- To do
Gather every line of the entries that includes the word "injection".

- Recorded data
Lemma one_clause w ms ms' :
  match match_type w with
  | MATCHED =>
      r ← ApplyMatchedMergeWhen w sch scan (ms_targets ms) (ms_stats ms) ctx;
      Ok (mkMergeState r.1 (ms_sources ms) (ms_inserts ms) r.2)
  | NOT_MATCHED_BY_TARGET =>
      r ← ApplyNotMatchedByTargetMergeWhen w sch (ms_sources ms) (ms_inserts ms) (ms_stats ms) ctx;
      Ok (mkMergeState (ms_targets ms) r.1.1 r.1.2 r.2)
  | NOT_MATCHED_BY_SOURCE =>
      r ← ApplyNotMatchedBySourceMergeWhen w sch scan (ms_targets ms) (ms_stats ms) ctx;
      Ok (mkMergeState r.1 (ms_sources ms) (ms_inserts ms) r.2)
  end = Ok ms' -> clause_step [w] ms ms'.
Proof.
  destruct (match_type w) eqn:T; intros E; apply bind_Ok in E as (r & E & [= <-]).
  - apply targets_step; [by unfold is_unmatched_source; rewrite T|]. destruct r as [targets stats].
    eapply act_on_targets_spec; [| |exact E]; intros st; unfold applies_to, state_bind, is_matched, is_unmatched_target;
      rewrite ?T; by destruct (has_source_match st).
  - apply targets_step; [by unfold is_unmatched_source; rewrite T|]. destruct r as [targets stats].
    eapply act_on_targets_spec; [| |exact E]; intros st; unfold applies_to, state_bind, is_matched, is_unmatched_target;
      rewrite ?T; by destruct (has_source_match st).
  - assert (is_unmatched_source w = true) as U by (unfold is_unmatched_source; by rewrite T).
    destruct r as [[sources inserts] stats]. apply not_matched_by_target_spec in E as (os & F & -> & I & Up & De); [|done].
    exists os. split; [by apply unmatched_source_stepped|]. split; [done|]. split; [done|].
    unfold tallied. cbn. intros Ta. rewrite Ta in I, Up, De. cbn in *. rewrite length_app.
    destruct stats. cbn in *. f_equal; [lia|done|done].
Qed.
(* ===== verification/DmlExamples.v ===== *)
(** * DmlExamples: the theorems of the DML executor on concrete statements

    Closed instances over a store with one table, computed with the reference
    instances. *)

From S2P Require Import Prelude Order Absl AbslReference Schema RowRestriction Storage SemanticError.
From S2P Require Import FrameStack SqlValue GoogleSqlReference Arithmetic Operators MathFuncs Casts.
From S2P Require Import EvalExpr EvalReference Rows Joins SetOps Unnest AggFuncs Aggregates Analytic.
From S2P Require Import Scans StorageValues Dml DmlProps MergeProps QueryExamples.
Import Reference EvalReference.EvalReference.

(** ** The instances *)

#[export] Instance reference_text : ValueText := {|
  ToCivilDay d := (1970, 1, d + 1)%Z;
  ToCivilSecond micros := (1970, 1, 1, 0, 0, micros / 1000000)%Z;
  time_DebugString t := StrInt t;
  datetime_DebugString t := StrInt t;
  interval_ToString i := StrInt i.2;
  uuid_ToString u := Ok (StrInt u);
  GeographyWkt g := g;
  GetSQLLiteral _ := $"literal";
  TypeName _ := $"RANGE<DATE>";
|}.

#[export] Instance reference_decimal_text : DecimalTextLaws.
Proof.
  split; intros n; cbn [numeric_ToString bignumeric_ToString reference_casts]; unfold StrInt; cbn;
    by rewrite ref_integer_StrInt.
Qed.

#[export] Instance reference_parameters : ParameterParser := fun json _ _ => Ok (SString json).

(** ** Cells *)

Definition pair_column : ColumnSchema :=
  Schema.mkColumn $"p" kStruct kNullable [] [] [Schema.mkColumn $"a" kInt64 kNullable [] [] [];
                                         Schema.mkColumn $"b" kString kRepeated [] [] []].

Definition pair_type : SqlType := TStruct [($"a", TInt64); ($"b", TArray TString)].

Definition pair_value : Value :=
  SStruct [($"a", TInt64); ($"b", TArray TString)] [SInt64 1; SArray TString [SString $"x"; SNull TString]].

Lemma cell_value_reads_back_witness : reads_back pair_value pair_type pair_column.
Proof.
  destruct (cell_value_reads_back pair_value pair_type pair_column eq_refl) as [R _]. apply R. reflexivity.
Defined.

(** ** Statements *)

Definition t_id : TableId := mkTableId $"p" $"d" $"t".

Definition t_schema : TableSchema :=
  mkTableSchema [Schema.mkColumn $"k" kInt64 kNullable [] [] []; Schema.mkColumn $"v" kString kNullable [] [] []].

Definition t_rows : list Storage.Row :=
  [mkRow [VInt64 1; VString $"a"]; mkRow [VInt64 2; VString $"b"]; mkRow [VNull; VString $"n"]].

(** A store with this table only. *)
Record shelf := mkShelf { shelf_rows : list Storage.Row }.

Definition on_shelf {A} (id : TableId) (a : A) : StatusOr A :=
  if decide (id = t_id) then Ok a else Err (NotFoundError $"table").

Definition put (s : shelf) (id : TableId) (rows : list Storage.Row) : shelf * StatusOr unit :=
  match on_shelf id () with Ok _ => (mkShelf rows, Ok ()) | Err e => (s, Err e) end.

#[export] Instance shelf_storage : Storage shelf := {
  GetSchema _ id := on_shelf id t_schema;
  AppendRows s id rows := put s id (shelf_rows s ++ rows);
  CountRows s id := on_shelf id (Z.of_nat (length (shelf_rows s)));
  CreateReadStream s id f :=
    match where_sql f, equality_predicate f, selected_fields f with
    | None, None, [] => on_shelf id (mkIterator (filter_rows f (shelf_rows s)) None)
    | _, _, _ => Err (UnimplementedError $"predicate")
    end;
}.

#[export] Instance shelf_rewritable : RewritableStorage shelf := {
  ScanRows s id := on_shelf id (mkIterator (shelf_rows s) None);
  OverwriteRows := put;
}.

Definition shelf_contents (s : shelf) (id : TableId) : list Storage.Row :=
  if decide (id = t_id) then shelf_rows s else [].

#[export] Instance shelf_laws : StorageLaws shelf.
Proof.
  refine {| contents := shelf_contents; stored := fun _ r => r |}; cbn; unfold put, on_shelf, shelf_contents.
  - intros s t rows s'. case_decide; [|done]. intros [= <-]. exists t_schema. by rewrite map_id.
  - intros s t rows s' e u. case_decide; [done|]. by intros [= <- _].
  - intros s t rows s' r u. destruct (decide (t = t_id)) as [->|]; intros [= <- _] U; [|done].
    by rewrite !decide_False.
  - done.
  - intros s t n. case_decide; [|done]. by intros [= <-].
  - intros s t f it. intros E Hw He Hs _. rewrite Hw, He, Hs in E. case_decide; [|done]. by injection E as <-.
Defined.

#[export] Instance shelf_rewritable_laws : RewritableStorageLaws shelf.
Proof.
  split; cbn; unfold put, on_shelf, shelf_contents.
  - intros s t it. case_decide; [|done]. by intros [= <-].
  - intros s t rows s'. case_decide; [|done]. intros [= <-]. exists t_schema. by rewrite map_id.
  - intros s t rows s' e u. case_decide; [done|]. by intros [= <- _].
  - intros s t rows s' r u. destruct (decide (t = t_id)) as [->|]; intros [= <- _] U; [|done].
    by rewrite !decide_False.
Qed.

Definition store : shelf := mkShelf t_rows.

Definition t_scan : TableScanNode :=
  mkTableScan [k_column; v_column] (Some (mkTarget $"p.d.t" (Some (t_id, t_schema)))).

Definition is_two : ResolvedExpr := call $"$equal" [ref k_column; two] TBool.

Definition delete_two : DeleteStmt := mkDelete (Some t_scan) is_two None None.

Lemma delete_exact_witness :
  exists s', ExecuteDelete delete_two store empty_context = (s', Ok (mkStats 0 0 1, None)) /\
    contents s' t_id = [mkRow [VInt64 1; VString $"a"]; mkRow [VNull; VString $"n"]].
Proof.
  eexists. split; [vm_compute; reflexivity|].
  destruct (delete_exact delete_two store empty_context
    (mkShelf [mkRow [VInt64 1; VString $"a"]; mkRow [VNull; VString $"n"]])
    (mkStats 0 0 1) None t_scan t_id t_schema) as (by_id & B & _ & W);
    [reflexivity|vm_compute; reflexivity|].
  vm_compute. reflexivity.
Defined.

(** [UPDATE t SET v = 'z' WHERE k = 2] *)
Definition update_two : UpdateStmt :=
  mkUpdate 0 (Some t_scan)
    [Some (mkUpdateItem (ref v_column) (ELiteral (SString $"z")) None [] false)] NullScan is_two None None.

Definition t_updated : list Storage.Row :=
  [mkRow [VInt64 1; VString $"a"]; mkRow [VInt64 2; VString $"z"]; mkRow [VNull; VString $"n"]].

Lemma update_exact_witness :
  ExecuteUpdate update_two store empty_context = (mkShelf t_updated, Ok (mkStats 0 1 0, None)) /\
  exists updated, length (List.filter id updated) = 1 /\ length updated = 3.
Proof.
  assert (ExecuteUpdate update_two store empty_context = (mkShelf t_updated, Ok (mkStats 0 1 0, None))) as E
    by (vm_compute; reflexivity).
  split; [exact E|].
  destruct (update_exact update_two store empty_context (mkShelf t_updated) (mkStats 0 1 0) None
              t_scan t_id t_schema) as (by_id & sets & nested & from & rows' & updated & _ & _ & _ & F & C & _);
    [reflexivity|exact E|].
  exists updated. cbn in C. split; [apply Nat2Z.inj; symmetry; exact C|].
  assert (forall A B C (P : A -> B -> C -> Prop) l k m, Forall3 P l k m -> length m = length l) as L3
    by (clear; intros A B C P l k m; induction 1; cbn; congruence).
  rewrite (L3 _ _ _ _ _ _ _ F). reflexivity.
Defined.

(** [INSERT INTO t (v) VALUES ('q')] *)
Definition insert_q : InsertStmt :=
  mkInsert true false 0 (Some t_scan) [v_column] NullScan [] [Some [ELiteral (SString $"q")]] None None.

Lemma insert_exact_witness :
  exists s' stats vss rows, ExecuteInsert insert_q store empty_context = (s', Ok (stats, None)) /\
    supplies insert_q empty_context vss /\ Forall2 (overwrites (null_row t_schema) [1]) vss rows.
Proof.
  exists (mkShelf (t_rows ++ [mkRow [VNull; VString $"q"]])), (mkStats 1 0 0).
  destruct (insert_exact insert_q store empty_context
    (mkShelf (t_rows ++ [mkRow [VNull; VString $"q"]])) (mkStats 1 0 0) None t_scan t_id t_schema [1])
    as (vss & rows & S & F & _); [reflexivity|reflexivity|apply NoDup_singleton|vm_compute; reflexivity|].
  exists vss, rows. split; [vm_compute; reflexivity|]. split; [exact S|exact F].
Defined.

(** [DELETE FROM t WHERE k = 2 THEN RETURN 1 + 9223372036854775807]: the error
    comes after the row is gone. *)
Definition overflow_column : ResolvedColumn := column 9 $"o" TInt64.

Definition returning_overflow : ReturningClause :=
  mkReturning [Some (overflow_column, $"o")]
    [(overflow_column, call $"$add" [one; ELiteral (SInt64 int64_max)] TInt64)] None.

Definition delete_returning_overflow : DeleteStmt := mkDelete (Some t_scan) is_two None (Some returning_overflow).

Definition no_parameters : QueryRequest := mkRequest $"p" [] [] [] false.

Lemma failed_dml_unchanged_witness :
  exists s' e, ExecuteDml no_parameters (DeleteStatement delete_returning_overflow) store = (s', Err e) /\
    contents s' t_id <> contents store t_id /\
    (unchanged store s' \/
     exists stats, ExecuteDml no_parameters (DeleteStatement delete_two) store = (s', Ok (stats, None))).
Proof.
  do 2 eexists. split; [vm_compute; reflexivity|]. split; [vm_compute; discriminate|].
  apply (failed_dml_unchanged no_parameters (DeleteStatement delete_returning_overflow) store _
           (MakeSemanticError rOverflow $"Int64 overflow: 1 + 9223372036854775807")).
  vm_compute. reflexivity.
Defined.

(** [MERGE t USING numbers ON k = j WHEN MATCHED THEN DELETE WHEN NOT MATCHED
    THEN INSERT (k) VALUES (j)] *)
Definition merge_numbers : MergeStmt :=
  mkMerge (Some t_scan) numbers (call $"$equal" [ref k_column; ref j_column] TBool)
    [Some (mkMergeWhen MATCHED ENull MERGE_DELETE [] None []);
     Some (mkMergeWhen NOT_MATCHED_BY_TARGET ENull MERGE_INSERT [k_column] (Some [ref j_column]) [])].

Definition t_merged : list Storage.Row :=
  [mkRow [VInt64 1; VString $"a"]; mkRow [VNull; VString $"n"]; mkRow [VInt64 3; VNull]; mkRow [VNull; VNull]].

Lemma merge_exact_witness :
  ExecuteMerge merge_numbers store empty_context = (mkShelf t_merged, Ok (mkStats 2 0 1, None)) /\
  exists after : list (option Storage.Row), length (List.filter gone after) = 1.
Proof.
  assert (ExecuteMerge merge_numbers store empty_context = (mkShelf t_merged, Ok (mkStats 2 0 1, None))) as E
    by (vm_compute; reflexivity).
  split; [exact E|].
  destruct (merge_exact merge_numbers store empty_context (mkShelf t_merged) (mkStats 2 0 1) None
              t_scan t_id t_schema) as (by_id & clauses & sources & tbs & after & os & inserts & P);
    [reflexivity|exact E|].
  destruct P as (_ & _ & _ & _ & _ & _ & _ & _ & _ & St). exists after.
  injection St as _ _ D. apply Nat2Z.inj. symmetry. exact D.
Defined.
(** C8: a SELECT of the semantic executor returns its columns under the names the
    statement gives them, and one row per row of its scan, in order: each cell
    holds the value of its column on that row, the scan's binding for a column the
    scan announces, else the projection's expression. *)
Theorem select_rows request q vars sys sch rows :
  wf_scan (query_scan q) -> ExecuteResolvedQueryStmt request q vars sys = Ok (sch, rows) ->
  exists ocs exprs ctx binds,
    query_output_list q = map Some ocs /\ map col_name (Schema.columns sch) = map output_name ocs /\
    script_variables ctx = vars /\ script_system_variables ctx = sys /\
    MaterializeScanImpl (query_scan q) ctx = Ok binds /\
    Forall2 (fun bind row => Forall2 (fun oc cell => exists v, ToStorageValue v = Ok cell /\
        output_value exprs bind (set_columns ctx bind) oc v /\
        (column_id (output_column oc) ∈ map column_id (column_list (query_scan q)) ->
         bind !! column_id (output_column oc) = Some v)) ocs (cells row)) binds rows.
Proof.
  intros W E. unfold ExecuteResolvedQueryStmt in E. destruct (is_null_scan (query_scan q)); [done|].
  apply bind_Ok in E as (bindings & _ & E).
  match type of E with context [expr_by_column_id ?es] => set (exprs := expr_by_column_id es) in * end.
  destruct (existsb _ _); [done|]. cbn zeta in E.
  match type of E with context [MaterializeScanImpl _ ?c] => set (ctx := c) in * end.
  apply bind_Ok in E as (cols & C & E). apply bind_Ok in E as (binds & M & E).
  apply bind_Ok in E as (rows' & R & [= <- <-]).
  destruct (output_columns_named _ _ C) as (ocs & L & N). exists ocs, exprs, ctx, binds.
  split; [done|]. split; [done|]. split; [done|]. split; [done|]. split; [done|].
  pose proof (materialize_binds _ _ _ W M) as B. clear M. apply mapM_Forall2 in R.
  induction R as [|bind row binds rows E _ IH]; [constructor|]. apply Forall_cons in B as [Bb B].
  constructor; [|by apply IH]. apply (project_row_spec _ _ _ _ _ _ L) in E.
  apply (Forall2_impl _ _ _ _ E). intros oc cell (v & V & T). exists v. split; [done|]. split; [done|].
  intros I. destruct V as [V|[V _]]; [done|]. exfalso.
  apply list_elem_of_fmap in I as (c & Ec & I). rewrite Ec in V.
  unfold binds_all in Bb. rewrite Forall_forall in Bb. destruct (Bb c I) as [w Bw].
  by rewrite V in Bw.
Qed.
End executor.
(* ===== verification/Parameters.v ===== *)
(** * Parameters: the values of query parameters

    Models [semantic/value_parameters.cc], [ParseTypeKindName] of [value.cc] and
    the parameter types of [coordinator/local_coordinator_analyze.cc]: the text of
    a parameter to its value, and the type the analyzer is told the parameter has.
    Arrays and structs recurse; [depth] bounds the recursion, and two levels are
    all the code can reach ([depth_enough]). *)

From S2P Require Import Prelude Order Absl AbslReference Schema RowRestriction Storage SemanticError.
From S2P Require Import FrameStack SqlValue GoogleSqlReference Arithmetic Operators MathFuncs Casts.
From S2P Require Import EvalExpr Rows Joins SetOps Unnest AggFuncs Aggregates Analytic Scans StorageValues.
From S2P Require Import Dml.

(** The type factory of GoogleSQL, [absl::Base64Unescape] and the date parsers. *)
Class ParameterLibrary `{GoogleSql} := {
  MakeStructType : list (str * SqlType) -> StatusOr SqlType;
  MakeArrayType : SqlType -> StatusOr SqlType;
  Base64Unescape : str -> option str;
  TypeKind_Name : TypeKind -> str;
  date_FromString : str -> str -> StatusOr Z;
  datetime_FromString : str -> str -> StatusOr DatetimeValue;
  time_FromString : str -> str -> StatusOr TimeValue;
}.

Class ParameterLibraryLaws `{ParameterLibrary} : Prop := {
  MakeStructType_ok fs t : MakeStructType fs = Ok t -> t = TStruct fs;
  MakeArrayType_ok e t : MakeArrayType e = Ok t -> t = TArray e;
}.

Section parameters.
Context `{AbslText, AbslDouble, GoogleSqlOps} `{!CastLibrary, !ParameterLibrary}.

(** ** Names of types *)

Definition kind_names : list (str * TypeKind) :=
  [($"BOOL", TYPE_BOOL); ($"BOOLEAN", TYPE_BOOL); ($"INT64", TYPE_INT64); ($"INTEGER", TYPE_INT64);
   ($"FLOAT64", TYPE_DOUBLE); ($"DOUBLE", TYPE_DOUBLE); ($"FLOAT", TYPE_DOUBLE); ($"STRING", TYPE_STRING);
   ($"BYTES", TYPE_BYTES); ($"DATE", TYPE_DATE); ($"TIME", TYPE_TIME); ($"DATETIME", TYPE_DATETIME);
   ($"TIMESTAMP", TYPE_TIMESTAMP); ($"NUMERIC", TYPE_NUMERIC); ($"BIGNUMERIC", TYPE_BIGNUMERIC);
   ($"JSON", TYPE_JSON); ($"GEOGRAPHY", TYPE_GEOGRAPHY); ($"INTERVAL", TYPE_INTERVAL)].

Definition kind_names_after_range : list (str * TypeKind) :=
  [($"UUID", TYPE_UUID); ($"ARRAY", TYPE_ARRAY); ($"STRUCT", TYPE_STRUCT); ($"RECORD", TYPE_STRUCT)].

- Answer space
  - intros s t f it. intros E Hw He Hs _. rewrite Hw, He, Hs in E. case_decide; [|done]. by injection E as <-.
  injection St as _ _ D. apply Nat2Z.inj. symmetry. exact D.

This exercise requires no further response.